OpenClaw supports multi-model routing, which means you can send 80% of your tasks to the local model and route the hard stuff to a cloud API. File management? Local. Discord responses? Local. Complex coding task? Route to Opus.

This is the setup I actually use. Check our multi-model routing tutorial for the full walkthrough — but the short version is you define routing rules in your OpenClaw config, and the framework picks the right model for each task automatically.

models:
  default: ollama/qwen3.5:27b
  coding: anthropic/claude-opus-4
  routing:
    - match: "write code|refactor|debug"
      model: coding
    - match: "*"
      model: default

Now you get the best of both worlds: $0 for the bulk of your workload, and cloud quality when it matters.

The Bottom Line

Local AI agents aren't a compromise anymore — they're a deliberate choice. A choice for privacy, since zero tokens leave your machine. A choice for cost, since you stop paying the cloud tax.
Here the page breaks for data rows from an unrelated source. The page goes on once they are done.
(* ===== verification/EngineTypes.v ===== *)
(** The vocabulary the engine's ports are written in: what an index is, what a
    query shape is, what a server-health reading is.  Models
    [apps/api/src/engine/types.ts], with the enums of
    [packages/contracts/src/schemas.ts] the engine reads and writes. *)
From S2P Require Import Prelude.

(** ** The enumerations the api and the dashboard share *)

Inductive RecommendationType :=
  | DROP_UNUSED | DROP_REDUNDANT | MERGE | CREATE | UPDATE | REORDER | ADVISORY_REVIEW.

Inductive UsageClass := CONTINUOUS | PERIODIC_ALIVE | PERIODIC_DEAD | FLAT_ZERO.

Inductive RecommendationState :=
  | PROPOSED | APPROVED | HIDDEN | OBSERVE | DROPPED | SCHEDULED | BUILDING | ACTIVE
  | ROLLED_BACK | REJECTED.

Inductive WorkloadOutcome :=
  | proposed | below_cost_floor | not_recurring | ad_hoc_client | cooldown | standing
  | index_exists | no_candidate.

Inductive ClusterEngine := MONGODB | POSTGRESQL | MSSQL.

#[export] Instance RecommendationType_eq_dec : EqDecision RecommendationType.
Proof. solve_decision. Defined.
#[export] Instance UsageClass_eq_dec : EqDecision UsageClass.
Proof. solve_decision. Defined.
#[export] Instance RecommendationState_eq_dec : EqDecision RecommendationState.
Proof. solve_decision. Defined.
#[export] Instance WorkloadOutcome_eq_dec : EqDecision WorkloadOutcome.
Proof. solve_decision. Defined.
#[export] Instance ClusterEngine_eq_dec : EqDecision ClusterEngine.
Proof. solve_decision. Defined.

(** The two directions that describe an order, [1] and [-1]. *)
Inductive SortDirection := Pos | Neg.

(** [1 | -1 | "2d" | "2dsphere" | "text" | "hashed"]. *)
Inductive IndexDirection :=
  | Ordered (d : SortDirection) | TwoD | TwoDSphere | Text | Hashed.

Record IndexKey := { field : string; direction : IndexDirection }.

(** A JSON value, for the parts of a spec the code types as [unknown]. *)
Inductive json :=
  | JNull | JBool (b : bool) | JNum (q : Q) | JStr (s : string)
  | JArr (l : list json) | JObj (l : list (string * json)).

Record IndexSpec := {
  name : string;
  keys : list IndexKey;
  unique : bool;
  ttl : bool;
  partial : bool;
  partialFilter : option (list (string * json));
  sparse : bool;
  hidden : bool;
  isShardKey : bool;
  collation : option string;
  include : option (list string);
}.

Record QueryClient := { application : option string; driver : option string }.

Record SortKey := { sk_field : string; sk_direction : SortDirection }.

(** A literal an equality predicate compared against in every sample. *)
Inductive ConstantValue := CStr (s : string) | CNum (q : Q) | CBool (b : bool).

Record LookupJoin := { from : string; foreignField : string }.

Record QueryShape := {
  equality : list string;
  sort : list SortKey;
  range : list string;
  collscan : bool;
  sortedInMemory : option bool;
  count : Z;
  docsExamined : option Z;
  observedForHours : option Q;
  clients : option (list QueryClient);
  constants : option (list (string * ConstantValue));
  lookups : option (list LookupJoin);
}.

Record ServerHealth := {
  collectionScans : Z;
  scannedObjects : Z;
  scannedKeys : Z;
  scanAndOrder : Z;
  queuedReaders : Z;
  queuedWriters : Z;
  residentMb : Z;
}.

(** [-direction] on [1 | -1]. *)
Definition negate (d : SortDirection) : SortDirection :=
  match d with Pos => Neg | Neg => Pos end.

(** [direction === 1 || direction === -1]. *)
Definition is_ordered (d : IndexDirection) : bool :=
  match d with Ordered _ => true | _ => false end.

Definition json_of_constant (c : ConstantValue) : json :=
  match c with CStr s => JStr s | CNum q => JNum q | CBool b => JBool b end.

(** Equality of two values' [JSON.stringify] texts: structural, entries in
    order, numbers by value. *)
Fixpoint json_eqb (a b : json) : bool :=
  match a, b with
  | JNull, JNull => true
  | JBool x, JBool y => Bool.eqb x y
  | JNum x, JNum y => Qeq_bool x y
  | JStr x, JStr y => String.eqb x y
  | JArr x, JArr y =>
      (fix go (x y : list json) : bool :=
         match x, y with
         | [], [] => true
         | v :: x', w :: y' => json_eqb v w && go x' y'
         | _, _ => false
         end) x y
  | JObj x, JObj y =>
      (fix go (x y : list (string * json)) : bool :=
         match x, y with
         | [], [] => true
         | (k, v) :: x', (l, w) :: y' => String.eqb k l && json_eqb v w && go x' y'
         | _, _ => false
         end) x y
  | _, _ => false
  end.

#[export] Instance SortDirection_eq_dec : EqDecision SortDirection.
Proof. solve_decision. Defined.
#[export] Instance IndexDirection_eq_dec : EqDecision IndexDirection.
Proof. solve_decision. Defined.
#[export] Instance IndexKey_eq_dec : EqDecision IndexKey.
Proof. solve_decision. Defined.
#[export] Instance SortKey_eq_dec : EqDecision SortKey.
Proof. solve_decision. Defined.
#[export] Instance QueryClient_eq_dec : EqDecision QueryClient.
Proof. solve_decision. Defined.

Lemma negate_involutive d : negate (negate d) = d.
Proof. by destruct d. Qed.

Lemma negate_ne d : negate d <> d.
Proof. by destruct d. Qed.

Lemma is_ordered_spec d : is_ordered d = true <-> exists s, d = Ordered s.
Proof. split; [destruct d; naive_solver|]. by intros [s ->]. Qed.
#[export] Hint Rewrite is_ordered_spec : jsbool.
And increasingly, a choice for quality, since models like Qwen 3.5 27B handle the vast majority of agentic tasks without embarrassing themselves.

The agent framework wars are settling down, and the winners are the ones that treat local inference as a first-class citizen. OpenClaw's native Ollama support means you're not fighting compatibility layers — you're just building.

The setup takes 15 minutes. The monthly savings start immediately. And the next time someone tells you that you need a cloud API for a real AI agent, you can show them the one running on your laptop that just managed their files, searched the web, and responded on Discord — without sending a single byte to anyone's server.

Your tokens. Your hardware. Your agent.

Install Ollama. Pull Qwen 3.5. Run openclaw onboard. Welcome to the post-cloud era.